One thing that also comes to mind is that if we go ahead with such invasive changes that require a major version bump, let's tackle https://github.com/datavis-tech/graph-data-structure/issues/18! Ideally the graph functions would not be all in one monolithic import, but rather separate modules that could be imported and used. The migration to a class-based approach is a huge step in that direction.

Perhaps we could adopt a pattern where users of the library can import functions and then bind them to the class somehow? Or maybe they could be functions where the Graph is passed in and the functions access their internals.

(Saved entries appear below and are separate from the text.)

(* ===== verification/UfsFile.v ===== *)
(** * The early file system: mounting and files (fs/ufs/ufs.c)

    [init_fs], [mount_rootfs], the calls on open files and [test_fs], which
    runs them all.  [stack] is the memory in which [create_entry] builds its
    entry.  The user's buffer is a list of bytes that a read returns changed. *)

From S2P Require Import CString Serial.
From S2P Require Export UfsInode.

Section Files.
Context {B : Type} `{!BlockDev B}.
Implicit Types w : world B.

(** ** Set-up *)

(** [for (iCnt = 0; iCnt < INCORE_TABLE; iCnt++) itable.table[iCnt] = NULL] *)
Fixpoint clear_table (n : nat) (iCnt : Z) (t : list (option Z)) : option (list (option Z)) :=
  match n with
  | O => Some t
  | S n => t ← array_put iCnt None t; clear_table n (iCnt + 1) t
  end.

(** The superblock's buffer stays taken. *)
Definition read_super w : option (option Z * world B) :=
  '(r, s) ← u_bread 1 (fsys w);
  match r with
  | None => Some (None, with_fsys s w)
  | Some b => Some (Some b, with_fsys (mk_ufs (cache s) (Some b) (sb_bh s)) w)
  end.

(** [table]: the pointers that fit into the memory [kzalloc(INCORE_TABLE, 0)]
    gave, if it gave any. *)
Definition init_fs (table : option (list (option Z))) w : option (world B) :=
  '(ok, w) ← (match super (fsys w) with
    | Some _ => Some (true, w)
    | None => '(r, w) ← read_super w; Some (match r with Some _ => true | None => false end, w)
    end);
  if negb ok then Some w
  else
    match table with
    | None => Some w
    | Some t => t ← clear_table (Z.to_nat INCORE_TABLE) 0 t; on_ulinks (INIT_LIST_HEAD UFiles) (with_itable t w)
    end.

(** The listing reads the entries of the first [file_size] bytes. *)
Fixpoint list_root (n : nat) (iCnt file_size : Z) (data : list Z) : option unit :=
  match n with
  | O => Some tt
  | S n =>
      if iCnt <? file_size then
        _ ← load iCnt (Z.to_nat DIR_ENTRY_BYTES) data;
        _ ← strlen (drop (Z.to_nat iCnt + 4) data);
        list_root n (iCnt + DIR_ENTRY_BYTES) file_size data
      else Some tt
  end.

(** The inner [None]: the function ends without a value. *)
Definition mount_rootfs w : option (option Z * world B) :=
  '(r, w) ← iget DEV_NO 1 w;
  match r with
  | None => Some (Some (-1), w)
  | Some a =>
      w ← iread a w;
      img ← img_of a w;
      f ← ui_blocks 0;
      '(r, s) ← u_bread (get f img) (fsys w);
      let w := with_fsys s w in
      match r with
      | None => Some (Some (-1), w)
      | Some b =>
          '(_, w) ← alloc_incore_entry a w;
          let w := with_dirs (Some a) (Some a) w in
          data ← data_of b (fsys w);
          let file_size := get ui_size img in
          _ ← list_root (S (Z.to_nat (file_size `div` DIR_ENTRY_BYTES))) 0 file_size data;
          w ← iput a w;
          s ← u_brelse b (fsys w);
          Some (None, with_fsys s w)
      end
  end.

(** ** Opening *)

(** The block of [pinode] for a new entry: a new one, or the last, which is not
    read from the disk.  The inner [None]: no block is left. *)
Definition entry_block (pinode : Z) w : option (option Z * world B) :=
  img ← img_of pinode w;
  let curr_blk := get ui_size img `div` U_BLK_SIZE in
  if get ui_size img `mod` U_BLK_SIZE =? 0 then
    '(r, s) ← balloc (fsys w);
    let w := with_fsys s w in
    match r with
    | None => Some (None, w)
    | Some b =>
        bh ← bufs (cache s) !! b;
        f ← ui_blocks curr_blk;
        w ← upd_inode pinode (on_img (put f (b_blocknr bh))) w;
        Some (Some b, w)
    end
  else
    f ← ui_blocks curr_blk;
    '(b, s) ← u_getblk (get f img) (fsys w);
    Some (Some b, with_fsys s w).

(** The first block of a new directory; [false]: no block is left. *)
Definition new_dir (stack : list Z) (inode pinode : Z) w : option (bool * world B) :=
  '(r, s) ← balloc (fsys w);
  match r with
  | None => Some (false, with_fsys s w)
  | Some ibh =>
      img ← img_of inode w;
      pimg ← img_of pinode w;
      s ← create_entry stack (str "." ++ [0]) ibh 0 (get ui_no img) s;
      s ← create_entry stack (str ".." ++ [0]) ibh DIR_ENTRY_BYTES (get ui_no pimg) s;
      w ← upd_inode inode (fun i => dirty_inode (on_img (fun img => put ui_size (get ui_size img + 2 * DIR_ENTRY_BYTES) img) i)) (with_fsys s w);
      s ← u_bwrite ibh (fsys w);
      Some (true, with_fsys s w)
  end.

(** The [O_CREAT] part up to the label [relse]: [bFlag], [inode] and [bh]. *)
Definition open_create (stack pathname : list Z) (flags pinode : Z) w : option (bool * option Z * option Z * world B) :=
  entry_name ← my_name pathname;
  n ← strlen entry_name;
  img ← img_of pinode w;
  '(ino, s) ← search_dir img entry_name n (fsys w);
  let w := with_fsys s w in
  if negb (s32 ino =? -1) then
    if has_flag flags O_DIR then Some (false, None, None, w)
    else
      '(r, w) ← iget DEV_NO ino w;
      match r with
      | None => Some (false, None, None, w)
      | Some a => Some (true, Some a, None, w)
      end
  else
    '(r, w) ← ialloc DEV_NO w;
    match r with
    | None => Some (false, None, None, w)
    | Some inode =>
        '(r, w) ← entry_block pinode w;
        match r with
        | None => Some (false, Some inode, None, w)
        | Some bh =>
            img ← img_of pinode w;
            nimg ← img_of inode w;
            s ← create_entry stack entry_name bh (get ui_size img `mod` U_BLK_SIZE) (get ui_no nimg) (fsys w);
            s ← u_bwrite bh s;
            let w := with_fsys s w in
            '(ok, w) ← (if has_flag flags O_DIR then new_dir stack inode pinode w else Some (true, w));
            if negb ok then Some (false, Some inode, Some bh, w)
            else
              w ← upd_inode pinode (fun i => dirty_inode (on_img (fun img => put ui_size (get ui_size img + DIR_ENTRY_BYTES) img) i)) w;
              Some (true, Some inode, Some bh, w)
        end
    end.

(** From [allocate_file] on. *)
Definition open_end (inode : Z) w : option (Z * world B) :=
  '(fd, w) ← allocate_file inode w;
  w ← upd_inode inode unlocked_inode w;
  Some (fd, w).

Definition sys_open (stack pathname : list Z) (flags : Z) w : option (Z * world B) :=
  '(r, w) ← namei pathname N_PARENT w;
  match r with
  | None => Some (-1, w)
  | Some pinode =>
      if has_flag flags O_CREAT then
        '(bFlag, inode, bh, w) ← open_create stack pathname flags pinode w;
        w ← iput pinode w;
        s ← (match bh with Some bh => u_brelse bh (fsys w) | None => Some (fsys w) end);
        let w := with_fsys s w in
        if negb bFlag then Some (-1, w)
        else inode ← inode; open_end inode w
      else
        '(r, w) ← namei pathname 0 w;
        match r with
        | None => w ← iput pinode w; Some (-1, w)
        | Some inode => w ← upd_inode inode (set_parent (Some pinode)) w; open_end inode w
        end
  end.

Definition mkdir (stack pathname : list Z) w : option (Z * world B) :=
  '(fd, w) ← sys_open stack pathname (Z.lor O_CREAT O_DIR) w;
  Some (if fd =? -1 then -1 else fd, w).

Definition sys_close (fd : Z) w : option (Z * world B) :=
  f ← array_get (filp w) fd;
  match f with
  | None => Some (-1, w)
  | Some f => x ← files w !! f; a ← f_inode x; w ← iput a w; Some (0, w)
  end.

(** ** Reading and writing *)

(** How far a round goes: [blk_end] and [inc]. *)
Definition round_end (cur end_ : Z) : Z * Z :=
  let stop := (bmap cur + 1) * U_BLK_SIZE in
  if stop <=? u32 (cur + u32 (end_ - cur)) then (U_BLK_SIZE, u32 (stop - cur))
  else (end_ `mod` U_BLK_SIZE, end_ `mod` U_BLK_SIZE - cur `mod` U_BLK_SIZE).

(** [fuel] rounds; a round ends the block or the request.  The inner [None]: a
    block cannot be read. *)
Fixpoint read_loop (fuel : nat) (img : list Z) (cur end_ u_off : Z) (pu : list Z) (s : ufs B) : option (option (Z * Z) * list Z * ufs B) :=
  match fuel with
  | O => None
  | S fuel =>
      if cur <? end_ then
        f ← ui_blocks (bmap cur);
        '(r, s) ← u_bread (get f img) s;
        match r with
        | None => Some (None, pu, s)
        | Some b =>
            let blk_off := cur `mod` U_BLK_SIZE in
            let '(blk_end, inc) := round_end cur end_ in
            data ← data_of b s;
            part ← load blk_off (Z.to_nat (blk_end - blk_off)) data;
            pu ← store u_off part pu;
            s ← u_brelse b s;
            read_loop fuel img (cur + inc) end_ (u_off + inc) pu s
        end
      else Some (Some (cur, u_off), pu, s)
  end.

(** The rounds a request from [cur] to [end_] can take, and one more. *)
Definition rounds (cur end_ : Z) : nat := Z.to_nat (end_ `div` U_BLK_SIZE - cur `div` U_BLK_SIZE + 2).

(** When a block cannot be read the inode stays marked. *)
Definition sys_read (fd : Z) (usr_buf : list Z) (len : Z) w : option (Z * list Z * world B) :=
  f ← array_get (filp w) fd;
  match f with
  | None => Some (-1, usr_buf, w)
  | Some f =>
      x ← files w !! f;
      let cur := f_pos x in
      a ← f_inode x;
      i ← inodes w !! a;
      if has_flag (i_state i) I_LOCKED then Some (-1, usr_buf, w)
      else
        w ← upd_inode a locked_inode w;
        img ← img_of a w;
        let len := if get ui_size img <? u32 (cur + len) then u32 (get ui_size img - cur) else len in
        let end_ := u32 (cur + len) in
        '(r, pu, s) ← read_loop (rounds cur end_) img cur end_ 0 usr_buf (fsys w);
        let w := with_fsys s w in
        match r with
        | None => Some (-1, pu, w)
        | Some (cur, u_off) =>
            let w := with_files (<[f := set_pos cur x]> (files w)) (fpool w) w in
            w ← upd_inode a unlocked_inode w;
            Some (u_off, pu, w)
        end
  end.

(** The block a round writes: a new one at the start of a block, else the one
    there is.  The inner [None]: there is none. *)
Definition write_block (a cur : Z) w : option (option Z * world B) :=
  if cur `mod` U_BLK_SIZE =? 0 then
    '(r, s) ← balloc (fsys w);
    let w := with_fsys s w in
    match r with
    | None => Some (None, w)
    | Some b =>
        bh ← bufs (cache s) !! b;
        f ← ui_blocks (bmap cur);
        w ← upd_inode a (on_img (put f (b_blocknr bh))) w;
        Some (Some b, w)
    end
  else
    img ← img_of a w;
    f ← ui_blocks (bmap cur);
    '(r, s) ← u_bread (get f img) (fsys w);
    Some (r, with_fsys s w).

Fixpoint write_loop (fuel : nat) (a cur end_ u_off : Z) (pu : list Z) w : option (option (Z * Z) * world B) :=
  match fuel with
  | O => None
  | S fuel =>
      if cur <? end_ then
        '(r, w) ← write_block a cur w;
        match r with
        | None => Some (None, w)
        | Some b =>
            let blk_off := cur `mod` U_BLK_SIZE in
            let '(blk_end, inc) := round_end cur end_ in
            part ← load u_off (Z.to_nat (blk_end - blk_off)) pu;
            data ← data_of b (fsys w);
            data ← store blk_off part data;
            s ← set_data_of b data (fsys w);
            s ← u_bwrite b s;
            write_loop fuel a (cur + inc) end_ (u_off + inc) pu (with_fsys s w)
        end
      else Some (Some (cur, u_off), w)
  end.

Definition sys_write (fd : Z) (usr_buf : list Z) (len : Z) w : option (Z * world B) :=
  f ← array_get (filp w) fd;
  match f with
  | None => Some (-1, w)
  | Some f =>
      x ← files w !! f;
      let cur := f_pos x in
      a ← f_inode x;
      i ← inodes w !! a;
      if has_flag (i_state i) I_LOCKED then Some (-1, w)
      else
        w ← upd_inode a locked_inode w;
        let end_ := u32 (cur + len) in
        '(r, w) ← write_loop (rounds cur end_) a cur end_ 0 usr_buf w;
        match r with
        | None => Some (-1, w)
        | Some (cur, u_off) =>
            let w := with_files (<[f := set_pos cur x]> (files w)) (fpool w) w in
            w ← upd_inode a (fun i => dirty_inode (on_img (fun img => put ui_size (get ui_size img + u_off) img) i)) w;
            w ← upd_inode a unlocked_inode w;
            Some (u_off, w)
        end
  end.

(** ** [test_fs] *)

Definition test_str : list Z := str "Hello, UFS World!" ++ [0].
Definition nested_msg : list Z := str "RootFS is Persistent" ++ [0].

(** A string is written to a new file, which is then closed. *)
Definition write_string (stack pathname text : list Z) w : option (world B) :=
  '(fd, w) ← sys_open stack pathname (Z.lor O_CREAT O_WRONLY) w;
  if fd <? 0 then Some w
  else
    n ← strlen text;
    '(_, w) ← sys_write fd text n w;
    '(_, w) ← sys_close fd w;
    Some w.

(** A file is read into the 128 bytes of [buffer], cleared before. *)
Definition read_string (stack pathname : list Z) w : option (world B) :=
  '(fd, w) ← sys_open stack pathname O_RDONLY w;
  if fd <? 0 then Some w
  else
    '(_, _, w) ← sys_read fd (replicate 128 0) 128 w;
    '(_, w) ← sys_close fd w;
    Some w.

Definition test_fs (stack : list Z) w : option (world B) :=
  '(ok, w) ← (match super (fsys w) with
    | Some _ => Some (true, w)
    | None =>
        '(r, w) ← read_super w;
        match r with
        | None => Some (false, w)
        | Some b => Some (true, with_fsys (mk_ufs (cache (fsys w)) (Some b) (Some b)) w)
        end
    end);
  if negb ok then Some w
  else
    w ← write_string stack (str "/test.txt" ++ [0]) test_str w;
    w ← read_string stack (str "/test.txt" ++ [0]) w;
    '(_, w) ← mkdir stack (str "/data" ++ [0]) w;
    w ← write_string stack (str "/data/nested_log.txt" ++ [0]) nested_msg w;
    read_string stack (str "/data/nested_log.txt" ++ [0]) w.
End Files.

In summary, I may ultimately merge in this PR, but I first need to do a thorough review of all the changes, which will take some time. I'm heading out on a trip now and will be back in July. If you'd like to get changes in sooner, please make smaller PRs.

Thanks so much for your contribution!

JesusTheHun commented 1 month ago

There are so many changes here, it will take me some time to review

hi @curran I didn't expect you to merge this right away 😄 but those are the changes I'm going to need to go forward in one of my project, so I thought I would share them.

Note that the breaking changes are clearly identified and contained. It will be easy for users to migrate.

  1. The migration to vitest is pretty straight forward, the tests have been migrated to perform the exact same assertions.
  2. The migration to a class comes with all the TypeScript sugars, that itself is tied to the possibility to reference nodes as objects instead of just string.

I would prefer smaller isolated PRs that make individual changes so that each one can be considered and evaluated individually.

I could have done separate PRs, but that would have induced substantially more work, especially for the TypeScript side of it.

One thing that also comes to mind is that if we go ahead with such invasive changes that require a major version bump, let's tackle https://github.com/datavis-tech/graph-data-structure/issues/18

This PR does not go in the right direction for #18 . Tree-shaking is not possible when using classes. The way to go would be composition :

We would have GraphData, a class that holds the data and allows to manipulate it (addNode, addEdge, etc...). Then functions that take a GraphData as first argument.

import { GraphData, topologicalSort } from 'graph-data-structure';

const graphData = GraphData.deserialize(data);
const sortedNodes = topologicalSort(graphData);

This structure would allow tree-shaking, only the imported classes and functions would be included in the app's bundle. As it is right now, I would say we avoid premature optimizations : the ESM bundle is currently 5kb, which is completely fine.